Distraught parents rue loss of 8-month-old to virus

They suspect baby might have contracted COVID-19 while being taken from one hospital to another

June 19, 2020 12:15 am | Updated 12:15 am IST - NEW DELHI

The street in Paharganj, close to Vineeta and Jagdish’s residence.

The street in Paharganj, close to Vineeta and Jagdish’s residence.

In the tiny room of a house they share with four other families in congested Paharganj, Jagdish Kashyap (32), his wife Vineeta and their six-year-old daughter are in mourning. They had just lost their eight-month-old son, Prince, the latest entry to the swelling dossier of COVID-19 deaths in the city.

It’s been just 11 days since Prince died, the second time they are enduring the agony of losing a child. The first being their six-months-old daughter who died of pneumonia in 2016, but they are yet to grapple with the reality.

A devastated Vineeta said the past few weeks have been the most difficult time of her life. Especially June 6, when Prince would not stop crying, and when they touched his chest, he began to cry louder.

Her husband Jagdish, a housekeeping staff at the Lok Nayak Hospital, vividly recollected the day: “We took him to a hospital in Geeta Colony. The doctor conducted his X-ray and said that there was a swelling on his heart and they have to take him to a cardiologist.”

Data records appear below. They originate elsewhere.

(** ** Unparking *)

(** The watcher's transition in every case: it moves the agent to idle only when
    the agent still waits for a prompt at the version the tick had read. *)
Theorem unpark_is_conditional agent_id version w :
  mark_prompt_pending_idle_unparked_sync agent_id version w =
  match w.(w_db).(agents) !! agent_id with
  | None => (Err (AgentNotFound agent_id), w)
  | Some a =>
      if (a.(a_state) == STATE_PROMPT_PENDING) && (a.(a_state_version) =? version) then
        (Ok Unparked, set_db (moved_db w.(w_now) agent_id
           (bump_version w.(w_now)
              (set_a_sub_state (Some "PromptIdleSelfHealed") (set_a_state STATE_IDLE a)))
           (json_object [("from", JString STATE_PROMPT_PENDING); ("to", JString STATE_IDLE);
                         ("sub_state", JString "PromptIdleSelfHealed");
                         ("reason", JString "PROMPT_PENDING_IDLE_SELF_HEALED")]) w.(w_db)) w)
      else (Ok CasMiss, w)
  end.
Proof.
  unfold mark_prompt_pending_idle_unparked_sync.
  destruct (agents (w_db w) !! agent_id) as [a|] eqn:Ha; cycle 1.
  { unfold transaction. run_m. rw Ha. by destruct w. }
  destruct ((a.(a_state) == STATE_PROMPT_PENDING) && (a.(a_state_version) =? version)) eqn:Hc; cycle 1.
  { unfold transaction. run_m. rw Ha /=. rw -negb_andb Hc. by destruct w. }
  apply transaction_ok. step_pure. rw Ha /=. rw -negb_andb Hc /=. step_pure.
  erewrite bind_ok; [cbv beta|by apply (update_agent_hit _ _ _ _ a)].
  simpl. erewrite bind_ok; [cbv beta|apply insert_event_null_run; by rw /= lookup_insert_eq].
  by rw set_db_twice ret_run.
Qed.

(** ** A screen that has not settled *)

(** [n] scans in a row that show the same screen in the same state. *)
Fixpoint scans_alike (agent_id state hash : string) (threshold n : nat) (prompts : Transients) :
    list bool * Transients :=
  match n with
  | O => ([], prompts)
  | S n' =>
      let '(d, prompts) :=
        transient_unknown_prompt_should_defer agent_id state hash threshold prompts in
      let '(ds, prompts) := scans_alike agent_id state hash threshold n' prompts in
      (d :: ds, prompts)
  end.

Lemma scans_alike_S agent_id state hash threshold n prompts :
  scans_alike agent_id state hash threshold (S n) prompts =
  let '(d, prompts) := transient_unknown_prompt_should_defer agent_id state hash threshold prompts in
  let '(ds, prompts) := scans_alike agent_id state hash threshold n prompts in (d :: ds, prompts).
Proof. done. Qed.

Lemma scans_alike_from agent_id state hash threshold (prompts : Transients) n k :
  is_prompt_demote_deferred_state state = true → (S k + n = threshold)%nat →
  prompts !! agent_id = (if bool_decide (k = 0)%nat then None else Some (MkTransient state hash k)) →
  scans_alike agent_id state hash threshold (S n) prompts =
    (replicate n true ++ [false], delete agent_id prompts).
Proof.
  intros Hs. revert k prompts. induction n as [|n IH]; intros k prompts Hk Hp;
    rw scans_alike_S; unfold transient_unknown_prompt_should_defer at 1; rw Hs; cbn [negb].
  all: assert (Hentry : match prompts !! agent_id with
    | Some entry =>
        if (entry.(tu_state) == state) && (entry.(tu_capture_hash) == hash)
        then MkTransient entry.(tu_state) entry.(tu_capture_hash) (S entry.(tu_seen_count))
        else MkTransient state hash 1
    | None => MkTransient state hash 1
    end = MkTransient state hash (S k)).
  1,3: rw Hp; case_bool_decide; [by subst|]; cbn [tu_state tu_capture_hash tu_seen_count];
    by rw !bool_decide_eq_true_2.
  all: cbv zeta; rw Hentry; cbn [tu_seen_count].
  - rw bool_decide_eq_true_2; [lia|done].
  - rw bool_decide_eq_false_2; [lia|].
    rw (IH (S k)); [lia|by rw lookup_insert_eq|]. by rw delete_insert_eq.
Qed.

(** An unknown screen of an agent that is starting is reported once it was seen
    [threshold] times in a row: the scans before are put off, and the count starts
    again. *)
Theorem settled_screen_is_reported agent_id state hash threshold (prompts : Transients) :
  is_prompt_demote_deferred_state state = true → (0 < threshold)%nat →
  prompts !! agent_id = None →
  scans_alike agent_id state hash threshold threshold prompts =
    (replicate (threshold - 1) true ++ [false], prompts).
Proof.
  intros Hs Ht Hp. destruct threshold as [|n]; [lia|].
  rw (scans_alike_from agent_id state hash (S n) prompts n 0); [done|done|by rw Hp|].
  rw delete_id; [done|]. by rw Nat.sub_succ Nat.sub_0_r.
Qed.

(** ** A person's answer *)

Variable pio : string → PromptIo T.
Variables (payload_from_str : string → option UnknownPromptPayload) (payload_error : string → string).

Lemma validated_all_permitted actions vs :
  validate_all actions = Ok vs → Forall permitted (sent_key <$> vs).
Proof.
  revert vs. induction actions as [|a l IH]; intros vs; cbn; [by intros [= <-]|].
  destruct (validate_action a) as [v|] eqn:E; [|done]. destruct (validate_all l) as [vs'|]; [|done].
  intros [= <-]. constructor; [by eapply validated_permitted|by apply IH].
Qed.

Lemma execute_validated_run (io : PromptIo T) vs (s : RunState T) :
  ∃ n r s', execute_validated_actions io vs s = (r, s') ∧
    s'.(rs_sent) = s.(rs_sent) ++ take n (sent_key <$> vs) ∧ s'.(rs_experience) = s.(rs_experience) ∧
    (r = Ok tt → take n (sent_key <$> vs) = sent_key <$> vs).
Proof.
  revert s. induction vs as [|v vs IH]; intros s; cbn.
  { exists O, (Ok tt), s. by rewrite app_nil_r. }
  assert (∃ r t, match v with
    | VKey keysym => send_key_keysym io keysym s
    | VLiteral text => send_key_literal io text s
    end = (r, MkRunState t (s.(rs_sent) ++ [sent_key v]) s.(rs_experience))) as (r & t & ->).
  { destruct v; [unfold send_key_keysym; destruct (io_keysym _ _ _)
                 |unfold send_key_literal; destruct (io_literal _ _ _)]; eauto. }
  destruct r as [[]|e].
  - destruct (IH (MkRunState t (s.(rs_sent) ++ [sent_key v]) s.(rs_experience)))
      as (n & r & s' & -> & Hs & Hx & Hok).
    exists (S n), r, s'. split_and!; [done|rewrite Hs /= -app_assoc //|done|].
    intros ->. cbn. by rewrite Hok.
  - exists 1%nat. eexists _, _. by split_and!.
Qed.

Lemma resolve_state_run agent_id a w :
  w.(w_db).(agents) !! agent_id = Some a → a.(a_state) = STATE_PROMPT_PENDING →
  let target := match current_job agent_id w.(w_db) with
                | Some _ => STATE_BUSY | None => STATE_IDLE end in
  resolve_prompt_state_sync agent_id w =
    (Ok target, set_db (moved_db w.(w_now) agent_id (bump_version w.(w_now) (set_a_state target a))
       (json_object [("from", JString STATE_PROMPT_PENDING); ("to", JString target);
                     ("reason", JString "PROMPT_RESOLVED")]) w.(w_db)) w).
Proof.
  intros Ha Hs target. unfold resolve_prompt_state_sync.
  rw (bind_ok _ _ _ tt w).
  { unfold ensure_prompt_pending_sync, query_agent_state. unfold mbind, M_bind, gets. rw Ha /= Hs. done. }
  unfold query_dispatched_job_for_agent_sync. step_pure. fold target.
  unfold transit_agent_state_sync. erewrite bind_ok; [apply ret_run|].
  apply transaction_ok. erewrite bind_ok; [apply ret_run|].
  rw transit_agent_run Ha. unfold transit_allowed. by rw Hs.
Qed.
(** The reports before the answer is typed. *)
Lemma ensure_pending_run agent_id w :
  (try_ (ensure_prompt_pending_sync agent_id) : M CcbdError _) w =
    (Ok (match w.(w_db).(agents) !! agent_id with
         | None => Err (AgentNotFound agent_id)
         | Some a => if a.(a_state) == STATE_PROMPT_PENDING then Ok tt
                     else Err (AgentWrongState a.(a_state))
         end), w).
Proof.
  unfold ensure_prompt_pending_sync, query_agent_state, try_, mbind, M_bind, gets.
  destruct (agents (w_db w) !! agent_id) as [a|]; [|done]. cbn.
  by destruct (a.(a_state) == STATE_PROMPT_PENDING).
Qed.

Lemma save_case_run flt agent_id provider actions files w :
  ∃ r files', save_resolved_prompt_case_sync payload_from_str payload_error flt agent_id provider
    actions files w = (Ok (r, files'), w).
Proof.
  assert (∃ p, (try_ (latest_unknown_prompt_payload payload_from_str payload_error agent_id) :
    M CcbdError _) w = (Ok p, w)) as [p Hp].
  { unfold latest_unknown_prompt_payload, query_last_event_of_type_sync, try_, mbind, M_bind, gets.
    destruct (head _) as [event|]; [destruct (payload_from_str (e_payload event))|];
      eexists; reflexivity. }
  unfold save_resolved_prompt_case_sync. rw (bind_ok _ _ _ _ _ Hp). step_pure. cbv zeta.
  repeat case_match; eexists _, _; reflexivity.
Qed.

(** The state a resolved agent goes to. *)
Definition resolved_target (agent_id : string) (db : Db) : string :=
  match current_job agent_id db with Some _ => STATE_BUSY | None => STATE_IDLE end.

(** What is typed and changed by an answer. *)
Record answer_spec (agent_id : string) (actions : list PromptAction) (x x' : ScanEnv (T := T))
    (w w' : World) (r : Result ResolvePromptResult CcbdError) (keys : list SentKey) : Prop := {
  an_typed : x'.(se_run).(rs_sent) = x.(se_run).(rs_sent) ++ keys;
  an_permitted : Forall permitted keys;
  an_all_or_nothing : keys = [] ∧ w' = w ∨
    ∃ a vs n, w.(w_db).(agents) !! agent_id = Some a ∧ a.(a_state) = STATE_PROMPT_PENDING ∧
      validate_all actions = Ok vs ∧ keys = take n (sent_key <$> vs);
  an_resolved result : r = Ok result →
    ∃ a vs, w.(w_db).(agents) !! agent_id = Some a ∧
      validate_all actions = Ok vs ∧ keys = sent_key <$> vs ∧
      result.(rp_resolved_state) = resolved_target agent_id w.(w_db) ∧
      w'.(w_db).(agents) = <[agent_id := bump_version w.(w_now)
        (set_a_state (resolved_target agent_id w.(w_db)) a)]> w.(w_db).(agents)
}.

In the next few hours, they ended up running frantically from one hospital to another. They took him to GB Pant Hospital from where he was referred to Kalawati Saran Hospital, from there to the Lady Hardinge Medical College and then finally to Ram Manohar Lohia Hospital, where he was admitted at 2.36 a.m. on June 7.

“The hospitals kept referring [to other hospitals] after saying that they don’t have the required facilities. The whole day we roamed around hospitals and finally he was admitted in the wee hours,” Vineeta said.

Fever develops

A few hours later, around 6.30 a.m., Prince got fever. Then about 11p.m., the doctors told the parents that he died. His COVID-19 test was conducted at RML and he tested positive the next day while his lifeless body remained at the mortuary.

“We strongly suspect that our boy contracted the virus because of being exposed to so many hospitals’ environment. He was a toddler and prone to virus,” the mother said.

On June 9, Prince was cremated at Punjabi Bagh cremation ground in the presence of his father, grandfather and uncles. Vineeta, wiping her tears, said that she developed depression after she lost her daughter in 2016 and it took her medication and several years to recover.

“After I lost my daughter to pneumonia and battled depression, the doctor had told me to not try for a child but we still did thinking it’ll make me happy. I have lost him too. I am unable to forget his face and how he held me,” she cried.

Jagdish is yet to overcome his sense of loss. Remembering Prince and choking for words, he said, “Usually, the first word children say is Maa but he said Pa .”

Their only strain of consolation is daughter Pihu, but they are concerned of her as well. “She misses him. She used to play with him all day. We have even deleted Prince’s pictures from our phone so that she doesn’t see them,” said Vineeta.

Indifferent neighbours

It’s been 11 days since the incident, but the family feels they’ve been excommunicated by their neighbours. “Except one woman, nobody talks to us and treats us like we are going to harm them,” Jagdish observed.

Add to that their financial strife. “My husband earns ₹12,000 and father-in-law, ₹5,000. There is no air in the room we live in and the surroundings are dirty. We are prone to diseases anyway,” she said. But none of these, she would say, would amount to the loss of her child.